Supplied data below:

(* ===== verification/Spend.v ===== *)
(** * Spend policies

    [SpendPolicyService] of src/modules/spend-policy/src/spend-policy-service.js,
    with [createProvider], [createSpendPolicy] and [createSpendRequest] of
    src/packages/domain/src/models.js. *)

From stdpp Require Import base tactics sets relations gmap numbers strings list.
From S2P Require Import Prelude Js Enums EventStore Service Mandate.
Local Open Scope string_scope.
Local Open Scope Z_scope.

(** ** Data *)

Record Provider := MkProvider {
  pv_providerId : string; pv_providerHash : string; pv_name : string; pv_settlementAccountIdRef : string;
  pv_status : ProviderStatus; pv_riskTier : string; pv_createdAt : string }.

Record SpendPolicy := MkSpendPolicy {
  sp_spendPolicyId : string; sp_spendPolicyHash : string; sp_subjectId : string; sp_providerId : string;
  sp_assetId : string; sp_category : string; sp_perTxLimitMinor : Z; sp_dailyLimitMinor : Z;
  sp_obligationCapMinor : Z; sp_dailySpentMinor : Z; sp_dailySpentDate : string;
  sp_status : SpendPolicyStatus; sp_createdAt : string }.

Record SpendRequest := MkSpendRequest {
  sr_spendRequestId : string; sr_subjectId : string; sr_mandateId : string; sr_providerId : string;
  sr_spendPolicyId : string; sr_assetId : string; sr_amountMinor : minor; sr_purposeCode : string;
  sr_status : SpendRequestStatus; sr_rejectionReason : option string; sr_createdAt : string; sr_updatedAt : string }.

Record Spending := MkSpending {
  spend_authorization : option Mandates; providers : jsmap Provider; policies : jsmap SpendPolicy;
  spendRequests : jsmap SpendRequest }.

(** [new SpendPolicyService({ ... })] *)
Definition new_spending (authorization : option Mandates) : Spending := MkSpending authorization [] [] [].

Record CreateSpendPolicy := MkCreateSpendPolicy {
  cp_subjectId : string; cp_providerId : string; cp_assetId : string; cp_perTxLimitMinor : minor;
  cp_dailyLimitMinor : minor; cp_obligationCapMinor : minor; cp_category : string; cp_now : option Z }.

Record RequestSpend := MkRequestSpend {
  qs_mandateId : string; qs_subjectId : string; qs_providerId : string; qs_spendPolicyId : string;
  qs_assetId : string; qs_amountMinor : minor; qs_purposeCode : string; qs_creditAvailableMinor : minor }.

Definition set_spend_authorization (a : Mandates) (t : Spending) : Spending :=
  MkSpending (Some a) (providers t) (policies t) (spendRequests t).
Definition put_provider (p : Provider) (t : Spending) : Spending :=
  MkSpending (spend_authorization t) (map_set (pv_providerId p) p (providers t)) (policies t) (spendRequests t).
Definition put_policy (p : SpendPolicy) (t : Spending) : Spending :=
  MkSpending (spend_authorization t) (providers t) (map_set (sp_spendPolicyId p) p (policies t)) (spendRequests t).
Definition put_request (r : SpendRequest) (t : Spending) : Spending :=
  MkSpending (spend_authorization t) (providers t) (policies t) (map_set (sr_spendRequestId r) r (spendRequests t)).

Definition with_spent (spent : Z) (date : string) (p : SpendPolicy) : SpendPolicy :=
  MkSpendPolicy (sp_spendPolicyId p) (sp_spendPolicyHash p) (sp_subjectId p) (sp_providerId p) (sp_assetId p)
    (sp_category p) (sp_perTxLimitMinor p) (sp_dailyLimitMinor p) (sp_obligationCapMinor p) spent date
    (sp_status p) (sp_createdAt p).
Definition with_outcome (st : SpendRequestStatus) (reason : option string) (at_ : string) (r : SpendRequest) : SpendRequest :=
  MkSpendRequest (sr_spendRequestId r) (sr_subjectId r) (sr_mandateId r) (sr_providerId r) (sr_spendPolicyId r)
    (sr_assetId r) (sr_amountMinor r) (sr_purposeCode r) st reason (sr_createdAt r) at_.

(** [toISOString().slice(0, 10)] *)
Definition day_of (at_ : Z) : string := String.substring 0 10 (toISOString at_).

(** ** Operations *)

Section operations.
Context `{Platform}.

Definition createProvider (name settlementAccountId riskTier : string) (now : option Z) : M Sys Provider :=
  now ← default_now now;
  providerId ← createOperationalId "provider";
  mret (MkProvider providerId (hashId "provider" (JObj [("name", JStr name); ("settlementAccountId", JStr settlementAccountId)]))
    name settlementAccountId ProviderStatus_ALLOWLISTED riskTier (toISOString now)).

Definition allowProvider (name settlementAccountId riskTier : string) (now : option Z) : M (Sys * Spending) Provider :=
  lift (assertCAIP10 settlementAccountId) ;;
  provider ← sys (createProvider name settlementAccountId riskTier now);
  update (put_provider provider) ;;
  sys (emit CreditEventType_PROVIDER_ALLOWLISTED None None None
    (JObj [("providerId", JStr (pv_providerId provider)); ("providerHash", JStr (pv_providerHash provider));
           ("riskTier", JStr (pv_riskTier provider))]) None) ;;
  mret provider.

Definition requireProvider (providerId : string) : M (Sys * Spending) Provider :=
  m ← own providers;
  some_or (map_get providerId m) "provider_not_found" "provider not found".

(** The constructor of models.js, on the validated limits. *)
Definition newSpendPolicy (i : CreateSpendPolicy) (perTx daily cap : Z) : M Sys SpendPolicy :=
  now ← default_now (cp_now i);
  spendPolicyId ← createOperationalId "spend_policy";
  mret (MkSpendPolicy spendPolicyId
    (createSpendPolicyHash (JObj [("subjectId", JStr (cp_subjectId i)); ("providerId", JStr (cp_providerId i));
       ("assetId", JStr (cp_assetId i)); ("perTxLimitMinor", json_of_minor (cp_perTxLimitMinor i));
       ("dailyLimitMinor", json_of_minor (cp_dailyLimitMinor i));
       ("obligationCapMinor", json_of_minor (cp_obligationCapMinor i)); ("category", JStr (cp_category i))]))
    (cp_subjectId i) (cp_providerId i) (cp_assetId i) (cp_category i) perTx daily cap 0 (day_of now)
    SpendPolicyStatus_ACTIVE (toISOString now)).

Definition createSpendPolicy (i : CreateSpendPolicy) : M (Sys * Spending) SpendPolicy :=
  provider ← requireProvider (cp_providerId i);
  throw_if (negb (bool_decide (pv_status provider = ProviderStatus_ALLOWLISTED))) "provider_not_allowlisted"
    "spend policy requires allowlisted provider" ;;
  perTx ← lift (assertPositiveMinorUnits (cp_perTxLimitMinor i) "perTxLimitMinor");
  daily ← lift (assertPositiveMinorUnits (cp_dailyLimitMinor i) "dailyLimitMinor");
  cap ← lift (assertPositiveMinorUnits (cp_obligationCapMinor i) "obligationCapMinor");
  throw_if (daily <? perTx) "invalid_spend_policy_limits" "per transaction limit cannot exceed daily limit" ;;
  policy ← sys (newSpendPolicy i perTx daily cap);
  update (put_policy policy) ;;
  sys (emit CreditEventType_SPEND_POLICY_CREATED (Some (sp_subjectId policy)) None None
    (JObj [("spendPolicyId", JStr (sp_spendPolicyId policy)); ("providerId", JStr (sp_providerId policy));
           ("assetId", JStr (sp_assetId policy)); ("policyHash", JStr (sp_spendPolicyHash policy))]) None) ;;
  mret policy.

Definition createSpendRequest (i : RequestSpend) : M Sys SpendRequest :=
  now ← default_now None;
  spendRequestId ← createOperationalId "spend_request";
  mret (MkSpendRequest spendRequestId (qs_subjectId i) (qs_mandateId i) (qs_providerId i) (qs_spendPolicyId i)
    (qs_assetId i) (qs_amountMinor i) (qs_purposeCode i) SpendRequestStatus_REQUESTED None (toISOString now) (toISOString now)).

(** The authorization a spend asks the mandate for. *)
Definition spend_authorize (i : RequestSpend) : Authorize :=
  MkAuthorize (qs_mandateId i) (qs_subjectId i) (value MandateCapability_PROVIDER_SPEND) (Some (qs_providerId i))
    (Some (qs_purposeCode i)) (qs_assetId i) (Some (qs_amountMinor i)) true None.

Definition on_spend_authorization {A} (m : M (Sys * Mandates) A) : M (Sys * Spending) A :=
  call_opt spend_authorization set_spend_authorization TypeError m.

Definition not_a_domain_error (e : DomainError) : bool := String.eqb (err_code e) "TypeError".

(** The reason the scope of the policy or the mandate gives to reject. *)
Definition scope_rejection (i : RequestSpend) (provider : option Provider) (policy : option SpendPolicy)
    : M (Sys * Spending) (option string) :=
  authorization ← own spend_authorization;
  match provider, policy with
  | Some provider, Some policy =>
      if negb (bool_decide (pv_status provider = ProviderStatus_ALLOWLISTED)) then mret (Some "provider_not_allowlisted")
      else if negb (bool_decide (sp_status policy = SpendPolicyStatus_ACTIVE)) then mret (Some "policy_not_active")
      else if negb (String.eqb (sp_subjectId policy) (qs_subjectId i)) ||
              negb (String.eqb (sp_providerId policy) (qs_providerId i)) ||
              negb (String.eqb (sp_assetId policy) (qs_assetId i)) then mret (Some "policy_scope_mismatch")
      else if negb (String.eqb (sp_category policy) (qs_purposeCode i)) then mret (Some "purpose_not_allowed")
      else match authorization with
           | None => mret (Some "authorization_unavailable")
           | Some _ =>
               outcome ← attempt (on_spend_authorization (assertAuthorized (spend_authorize i)));
               match outcome with
               | Ok _ => mret None
               | Err e => if not_a_domain_error e then lift (Err e) else mret (Some (err_code e))
               end
           end
  | Some provider, None =>
      if negb (bool_decide (pv_status provider = ProviderStatus_ALLOWLISTED)) then mret (Some "provider_not_allowlisted")
      else mret (Some "policy_not_active")
  | None, _ => mret (Some "provider_not_allowlisted")
  end.

(** The reason an amount gives to reject. *)
Definition limit_rejection (policy : SpendPolicy) (amount creditAvailable : Z) : option string :=
  if sp_perTxLimitMinor policy <? amount then Some "per_tx_limit_exceeded"
  else if sp_dailyLimitMinor policy <? amount + sp_dailySpentMinor policy then Some "daily_limit_exceeded"
  else if sp_obligationCapMinor policy <? amount then Some "obligation_cap_exceeded"
  else if creditAvailable <? amount then Some "credit_available_exceeded"
  else None.

Definition spend_json (request : SpendRequest) (amount : json) (more : list (string * json)) : json :=
  JObj ([("spendRequestId", JStr (sr_spendRequestId request)); ("mandateId", JStr (sr_mandateId request));
         ("providerId", JStr (sr_providerId request)); ("spendPolicyId", JStr (sr_spendPolicyId request));
         ("assetId", JStr (sr_assetId request)); ("amountMinor", amount)] ++ more).

(** A policy whose day has passed starts the new day at zero. *)
Definition roll_day (today : string) (policy : SpendPolicy) : SpendPolicy :=
  if String.eqb (sp_dailySpentDate policy) today then policy else with_spent 0 today policy.

(** The end of [requestSpend]: the limits are checked, and an approval reserves
    and adds to the day's total before the request is recorded. *)
Definition decide_spend (i : RequestSpend) (request : SpendRequest) (policy : option SpendPolicy)
    (rejection : option string) (amount creditAvailable : Z) : M (Sys * Spending) SpendRequest :=
  let rejectionReason := match rejection, policy with
                         | None, Some p => limit_rejection p amount creditAvailable
                         | _, _ => rejection
                         end in
  let nextStatus := match rejectionReason with Some _ => SpendRequestStatus_REJECTED | None => SpendRequestStatus_APPROVED end in
  lift (assertTransition "spend_request" SpendRequestTransitions (sr_status request) nextStatus) ;;
  at_ ← sys new_Date;
  let request := with_outcome nextStatus rejectionReason (toISOString at_) request in
  match rejectionReason, policy with
  | None, Some p =>
      on_spend_authorization (reserveUtilization (sr_spendRequestId request) (spend_authorize i)) ;;
      update (put_policy (with_spent (sp_dailySpentMinor p + amount) (sp_dailySpentDate p) p))
  | None, None => lift (Err TypeError)
  | Some _, _ => mret ()
  end ;;
  update (put_request request) ;;
  sys (emit (match rejectionReason with Some _ => CreditEventType_SPEND_REJECTED | None => CreditEventType_SPEND_APPROVED end)
    (Some (qs_subjectId i)) None None
    (spend_json request (json_of_minor (qs_amountMinor i)) [("rejectionReason", opt_json rejectionReason)]) None) ;;
  mret request.

Definition requestSpend (i : RequestSpend) : M (Sys * Spending) SpendRequest :=
  request ← sys (createSpendRequest i);
  provider ← own (fun t => map_get (qs_providerId i) (providers t));
  policy ← own (fun t => map_get (qs_spendPolicyId i) (policies t));
  amount ← lift (assertPositiveMinorUnits (qs_amountMinor i) "amountMinor");
  creditAvailable ← lift (assertNonNegativeMinorUnits (qs_creditAvailableMinor i) "creditAvailableMinor");
  lift (assertNonEmptyString "purposeCode" (JStr (qs_purposeCode i))) ;;
  sys (emit CreditEventType_SPEND_REQUESTED (Some (qs_subjectId i)) None None
    (spend_json request (JStr (toString amount)) [("purposeCode", JStr (qs_purposeCode i))]) None) ;;
  now ← sys new_Date;
  let today := day_of now in
  let policy := roll_day today <$> policy in
  match policy with Some p => update (put_policy p) | None => mret () end ;;
  rejection ← scope_rejection i provider policy;
  decide_spend i request policy rejection amount creditAvailable.

Definition requireSpendRequest (spendRequestId : string) : M (Sys * Spending) SpendRequest :=
  m ← own spendRequests;
  some_or (map_get spendRequestId m) "spend_request_not_found" "spend request not found".

Definition settleSpend (spendRequestId : string) : M (Sys * Spending) SpendRequest :=
  request ← requireSpendRequest spendRequestId;
  lift (assertTransition "spend_request" SpendRequestTransitions (sr_status request) SpendRequestStatus_SETTLED) ;;
  at_ ← sys new_Date;
  let request := with_outcome SpendRequestStatus_SETTLED (sr_rejectionReason request) (toISOString at_) request in
  update (put_request request) ;;
  sys (emit CreditEventType_SPEND_SETTLED (Some (sr_subjectId request)) None None
    (JObj [("spendRequestId", JStr spendRequestId); ("providerId", JStr (sr_providerId request));
           ("amountMinor", json_of_minor (sr_amountMinor request))]) None) ;;
  mret request.
End operations.

(** ** Queries *)

Definition getProvider (t : Spending) (providerId : string) : result Provider :=
  match map_get providerId (providers t) with Some p => Ok p | None => fail "provider_not_found" "provider not found" end.
Definition getSpendPolicy (t : Spending) (spendPolicyId : string) : result SpendPolicy :=
  match map_get spendPolicyId (policies t) with
  | Some p => Ok p | None => fail "spend_policy_not_found" "spend policy not found" end.
Definition getSpendRequest (t : Spending) (spendRequestId : string) : result SpendRequest :=
  match map_get spendRequestId (spendRequests t) with
  | Some r => Ok r | None => fail "spend_request_not_found" "spend request not found" end.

End of Supplied data.

--- Task to complete ---
How many lines in the listing contain "MkSpendRequest"? Answer with the number alone.

--- Response to this exercise ---
3